Identification of a carbohydrate recognition motif of purinergic receptors
Figures

Identification of sugar-binding sites in P2Y purinoceptor 14 (P2Y14).
(A) Chemical structures of uridine diphosphate (UDP) and UDP-glucose (UDP-Glc). (B) Concentration-response curves of calcium mobilization for UDP or UDP-Glc in HEK293 cells transiently co-transfected with human P2Y14 and Gαqi5. Data are shown as mean ± SEM (n=3). See also Figure 1—source data 1 and Supplementary file 1. (C) Concentration-dependent comparison of calcium mobilization for UDP and UDP-Glc in HEK293 cells transiently co-transfected with human P2Y14 and Gαqi5 (n=3); **p<0.01, ***p<0.001, ****p<0.0001. (D) Ligand-bound model of P2Y14. Protein and compound are shown in cartoon and stick representations. (E, F) Docking models of UDP (E) and UDP-Glc (F) to P2Y14. Key residues are highlighted in yellow. Two sub-pockets for ligand binding are marked with circles. (G) Decomposition of ligand-binding energy for each receptor residue (n=10). (H) Calcium mobilization concentration-response curves for UDP or UDP-Glc in HEK293 expressing P2Y14 wild-type (WT) and mutants (n=3). See also Figure 1—source data 2 and Supplementary file 1. (I) Comparison of EC50s for UDP-Glc and UDP in HEK293 cells expressing P2Y14 mutants in calcium mobilization assay (n=3); **p<0.01, ***p<0.001. See also Figure 1—source data 3.
-
Figure 1—source data 1
Potency of uridine diphosphate (UDP) or UDP-glucose (UDP-Glc) in HEK293 cells expressing P2Y purinoceptor 14 (P2Y14).
- https://cdn.elifesciences.org/articles/85449/elife-85449-fig1-data1-v1.docx
-
Figure 1—source data 2
Potency of uridine diphosphate (UDP) or UDP-glucose (UDP-Glc) in HEK293 cells expressing P2Y purinoceptor 14 (P2Y14) wild-type (WT) and mutants.
- https://cdn.elifesciences.org/articles/85449/elife-85449-fig1-data2-v1.docx
-
Figure 1—source data 3
Comparison of EC50s for uridine diphosphate-glucose (UDP-Glc) and UDP in HEK293 cells expressing P2Y purinoceptor 14 (P2Y14) mutants.
- https://cdn.elifesciences.org/articles/85449/elife-85449-fig1-data3-v1.docx

The sub-pocket 1 of P2Y purinoceptor 14 (P2Y14) for uridine diphosphate (UDP) and UDP-glucose (Glc).
(A, B) Docking models of UDP (A) and UDP-Glc (B) to P2Y14 showing binding sites for UDP moieties. Protein is shown in cartoon representation. UDP (blue), UDP-Glc (salmon), and key residues (yellow) are shown in stick representation. (C, D) Calcium mobilization concentration-response curves for UDP (C) or UDP-glucose (D) in HEK293 expressing P2Y14 wild-type (WT) and mutants. Data are shown as mean ± SEM (n=3). See also Figure 1—source data 2.

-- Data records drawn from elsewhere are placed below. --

(** Two valid blocks with the same checksum nibble have sums that agree
    modulo 15. *)
Lemma valid_pair_sum b b' :
  block_wf b -> block_wf b' ->
  check_efuse_block_valid b = 0 -> check_efuse_block_valid b' = 0 ->
  blk b' 0 / 16 = blk b 0 / 16 -> (efuse_sum b' - efuse_sum b) mod 15 = 0.
Proof.
  intros Hwf Hwf' Hv Hv' Hhi.
  apply check_valid_iff in Hv as [Hm He]; [|exact Hwf].
  apply check_valid_iff in Hv' as [Hm' He']; [|exact Hwf'].
  destruct (Z.eq_dec ((efuse_sum b' - efuse_sum b) mod 15) 0) as [|Hne]; [assumption|].
  exfalso. apply (nibble_residue_ne (efuse_sum b) (efuse_sum b'));
    [apply efuse_sum_pos; auto | apply efuse_sum_pos; auto | exact Hne |].
  unfold expected_hi in He, He'. lia.
Qed.

(** The checksum writer produces a block the validity test accepts. *)
Lemma checksum_valid b :
  block_wf b -> ef_type_of b <> 0 ->
  check_efuse_block_valid (checksum_efuse_block b) = 0.
Proof.
  intros Hwf Ht. unfold ef_type_of in Ht. rewrite land_15 in Ht.
  apply check_valid_iff; [apply checksum_wf, Hwf|].
  rewrite checksum_blk0, expected_hi_checksum by exact Hwf.
  pose proof (blk_byte b 0 Hwf). pose proof (expected_hi_range b Hwf). zlia.
Qed.

(** ** Properties *)

(** C9: after [checksum_efuse_block], a block whose type nibble is not
    [EF_TYPE_REV] passes [check_efuse_block_valid]. *)
Theorem checksum_then_valid b :
  block_wf b -> ef_type_of b <> 0 ->
  check_efuse_block_valid (checksum_efuse_block b) = 0.
Proof. apply checksum_valid. Qed.

(** C21: the validity test and the checksum writer agree: a block passes
    [check_efuse_block_valid] exactly when it is not empty and
    [checksum_efuse_block] leaves it unchanged. *)
Theorem check_valid_fixpoint b :
  block_wf b ->
  check_efuse_block_valid b = 0 <->
  ef_type_of b <> 0 /\ checksum_efuse_block b = b.
Proof.
  intros Hwf. split.
  - intros Hv. pose proof Hv as [Hm He]%check_valid_iff; [|exact Hwf].
    unfold ef_type_of. rewrite land_15. split; [exact Hm|].
    unfold checksum_efuse_block. rewrite packed_byte0 by exact Hwf.
    apply list_insert_id.
    rewrite (lookup_nth b 0 0) by (destruct Hwf as [-> _]; cbv; lia).
    f_equal. pose proof (blk_byte b 0 Hwf). fold (blk b 0). zlia.
  - intros [Ht Hfix]. rewrite <- Hfix. apply checksum_valid; assumption.
Qed.

Lemma flip_wf b i k :
  block_wf b -> 0 <= k < 8 -> block_wf (flip b i k).
Proof.
  intros Hwf Hk. apply insert_byte_wf; [exact Hwf|].
  apply (flip_fact_all (blk b i) k (blk_byte b i Hwf) Hk).
Qed.

Definition sum_part (i : nat) (v : Z) : Z := if (i =? 0)%nat then v mod 16 else v.

(** Byte [i < 4] enters the sum once (byte 0 through its low nibble). *)
Lemma efuse_sum_insert b i v :
  (i < 4)%nat -> (i < length b)%nat ->
  efuse_sum (<[i:=v]> b) = efuse_sum b - sum_part i (blk b i) + sum_part i v.
Proof.
  intros Hi Hl. rewrite !efuse_sum_eq. unfold sum_part.
  destruct i as [|[|[|[|i]]]]; try lia;
    autorewrite with ax_rw; simpl; lia.
Qed.

(** C22: the checksum detects every single-bit error in bytes 0..3 of a
    valid block: flipping any bit there makes [check_efuse_block_valid]
    fail. *)
Theorem flip_detected b i k :
  block_wf b -> check_efuse_block_valid b = 0 ->
  (i < 4)%nat -> 0 <= k < 8 ->
  check_efuse_block_valid (flip b i k) <> 0.
Proof.
  intros Hwf Hv Hi Hk Hv'.
  assert (Hlen : (i < length b)%nat) by (destruct Hwf as [-> _]; cbv; lia).
  pose proof (flip_fact_all (blk b i) k (blk_byte b i Hwf) Hk) as (_ & Hd & Hlo & Hhi).
  pose proof (flip_wf b i k Hwf Hk) as Hwf'.
  pose proof (valid_pair_sum b (flip b i k) Hwf Hwf' Hv Hv') as Hsum.
  unfold flip in Hsum, Hv'. rewrite efuse_sum_insert in Hsum by assumption.
  unfold sum_part in Hsum.
  destruct (Nat.eqb_spec i 0) as [->|Hi0].
  - rewrite blk_insert_eq in Hsum by exact Hlen.
    destruct (Z.lt_ge_cases k 4) as [Hk4|Hk4].
    + destruct (Hlo Hk4) as [Hq Hm]. apply Hm.
      replace (_ - _) with (Z.lxor (blk b 0) (2 ^ k) mod 16 - blk b 0 mod 16) in Hsum by lia.
      exact (Hsum Hq).
    + destruct (Hhi Hk4) as [Hm Hq]. apply Hq.
      apply check_valid_iff in Hv as [_ He]; [|exact Hwf].
      apply check_valid_iff in Hv' as [_ He']; [|exact Hwf'].
      rewrite blk_insert_eq in He' by exact Hlen. rewrite He, He'.
      apply expected_hi_ext; autorewrite with ax_rw; auto.
  - rewrite blk_insert_ne in Hsum by lia. apply Hd.
    replace (_ - _) with (Z.lxor (blk b i) (2 ^ k) - blk b i) in Hsum by lia.
    exact (Hsum eq_refl).
Qed.

Lemma efuse_sum_insert_high b i v :
  (4 <= i)%nat -> efuse_sum (<[i:=v]> b) = efuse_sum b.
Proof. intros Hi. rewrite !efuse_sum_eq. autorewrite with ax_rw. reflexivity. Qed.

(** C28: bytes 4..19 of a block (the MAC address, the serial number and
    the USB fields) are outside the checksum: overwriting any of them
    leaves the verdict of [check_efuse_block_valid] unchanged, so a
    corrupted MAC or serial number in an eFuse file is never caught. *)
Theorem check_ignores_payload b i v :
  (4 <= i)%nat -> check_efuse_block_valid (<[i:=v]> b) = check_efuse_block_valid b.
Proof.
  intros Hi. unfold check_efuse_block_valid.
  rewrite efuse_sum_insert_high by exact Hi.
  rewrite (blk_insert_ne b i 0) by lia. reflexivity.
Qed.

(** ** Executable well-formedness, for concrete blocks *)

Definition block_wfb (b : block) : bool :=
  (length b =? EF_DATA_STRUCT_SIZE)%nat && forallb (fun z => bool_decide (is_byte z)) b.

Lemma block_wfb_sound b : block_wfb b = true -> block_wf b.
Proof.
  unfold block_wfb. intros [Hl Hb]%andb_prop. split.
  - apply Nat.eqb_eq, Hl.
  - apply Forall_forall. intros z Hz.
    rewrite forallb_forall in Hb. apply (bool_decide_eq_true (is_byte z)), Hb, Hz.
Qed.

(** A type-1 block as the vendor files carry it: VID 0x0B95, PID 0x1790,
    MAC 00:0E:C6:01:02:03, before its checksum nibble is computed. *)
Definition sample_type01_raw : block :=
  [1; 149; 11; 144; 23; 0; 14; 198; 1; 2; 3; 0; 2; 0; 0; 0; 0; 0; 0; 0].

Definition sample_type01 : block := checksum_efuse_block sample_type01_raw.

(** ** Witnesses *)

Lemma checksum_then_valid_witness :
  check_efuse_block_valid (checksum_efuse_block sample_type01_raw) = 0.
Proof.
  apply checksum_then_valid;
    [apply block_wfb_sound; vm_compute; reflexivity | vm_compute; discriminate].
Defined.

Lemma check_valid_fixpoint_witness :
  ef_type_of sample_type01 <> 0 /\ checksum_efuse_block sample_type01 = sample_type01.
Proof.
  apply (check_valid_fixpoint sample_type01);
    [apply block_wfb_sound | ]; vm_compute; reflexivity.
Defined.

Lemma flip_detected_witness :
  check_efuse_block_valid (flip sample_type01 2 3) <> 0.
Proof.
  apply flip_detected;
    [apply block_wfb_sound; vm_compute; reflexivity
    | vm_compute; reflexivity | lia | lia].
Defined.

Lemma check_ignores_payload_witness :
  check_efuse_block_valid (<[7%nat := 255]> sample_type01) =
  check_efuse_block_valid sample_type01.
Proof. apply check_ignores_payload. lia. Defined.

(** The first bytes of [sample_type01] carry checksum nibble 0xA: the sum 305 folds to 5. *)
Example sample_type01_byte0 : blk sample_type01 0 = 161.
Proof. vm_compute. reflexivity. Qed.

(** The three verdicts of [check_efuse_block_valid]. *)
Lemma check_cases b :
  check_efuse_block_valid b = 0 \/ check_efuse_block_valid b = -7 \/
  check_efuse_block_valid b = -8.
Proof.
  unfold check_efuse_block_valid.
  destruct (_ =? _); [right; left; reflexivity|].
  destruct (negb _); simpl; auto.
Qed.

Lemma block_valid_check b :
  block_valid b = true <-> check_efuse_block_valid b = 0.
Proof. unfold block_valid. apply Z.eqb_eq. Qed.

Lemma block_invalid_check b :
  block_valid b = false -> check_efuse_block_valid b < 0.
Proof.
  unfold block_valid. intros H. apply Z.eqb_neq in H.
  destruct (check_cases b) as [|[|]]; lia.
Qed.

Comparison of the apo P2Y purinoceptor 14 (P2Y14) and uridine diphosphate-glucose (UDP-Glc)-bound P2Y14 simulation systems.
(A–B) Side (A) and top (B) views of representative models of apo P2Y14 and UDP-Glc-bound P2Y14. Receptor is shown as cartoon. Ligand and key residues are shown as sticks. Movement of the extracellular tips of transmembrane (TM)6 and TM7 toward the receptor core is shown by arrows. See Supplementary file 2 for computational characterization of conformational changes. (C) Key interactions between P2Y14 and UDP-Glc. Hydrogen bonds and salt bridges are displayed as red dashed lines. See Supplementary file 2 for pairwise interaction details. (D) Concentration-response curves of calcium mobilization for UDP-Glc in HEK293 expressing P2Y14 wild-type (WT) and mutants. Data are shown as mean ± SEM (n=3). See also Figure 2—source data 1 and Supplementary file 1.
-
Figure 2—source data 1
Potency of uridine diphosphate-glucose (UDP-Glc) in HEK293 expressing P2Y purinoceptor 14 (P2Y14) wild-type (WT) and mutants.
- https://cdn.elifesciences.org/articles/85449/elife-85449-fig2-data1-v1.docx

Transmembrane (TM)6 orientation in apo P2Y purinoceptor 14 (P2Y14) and uridine diphosphate-glucose (UDP-Glc)-bound P2Y14 simulation systems.
(A–B) Side (A) and top (B) views of representative models of apo P2Y14 and UDP-Glc-bound P2Y14. Receptor is shown as cartoon. Ligand and key residues are shown as sticks. Movement of the extracellular tip of TM6 toward TM5 is shown by arrows. See Supplementary file 2 for pairwise interaction details. (C) Concentration-response curves of calcium mobilization for UDP-Glc in HEK293 expressing P2Y14 wild-type (WT) and T257A mutant. Data are shown as mean ± SEM (n=3). See also Figure 2—source data 1 and Supplementary file 1.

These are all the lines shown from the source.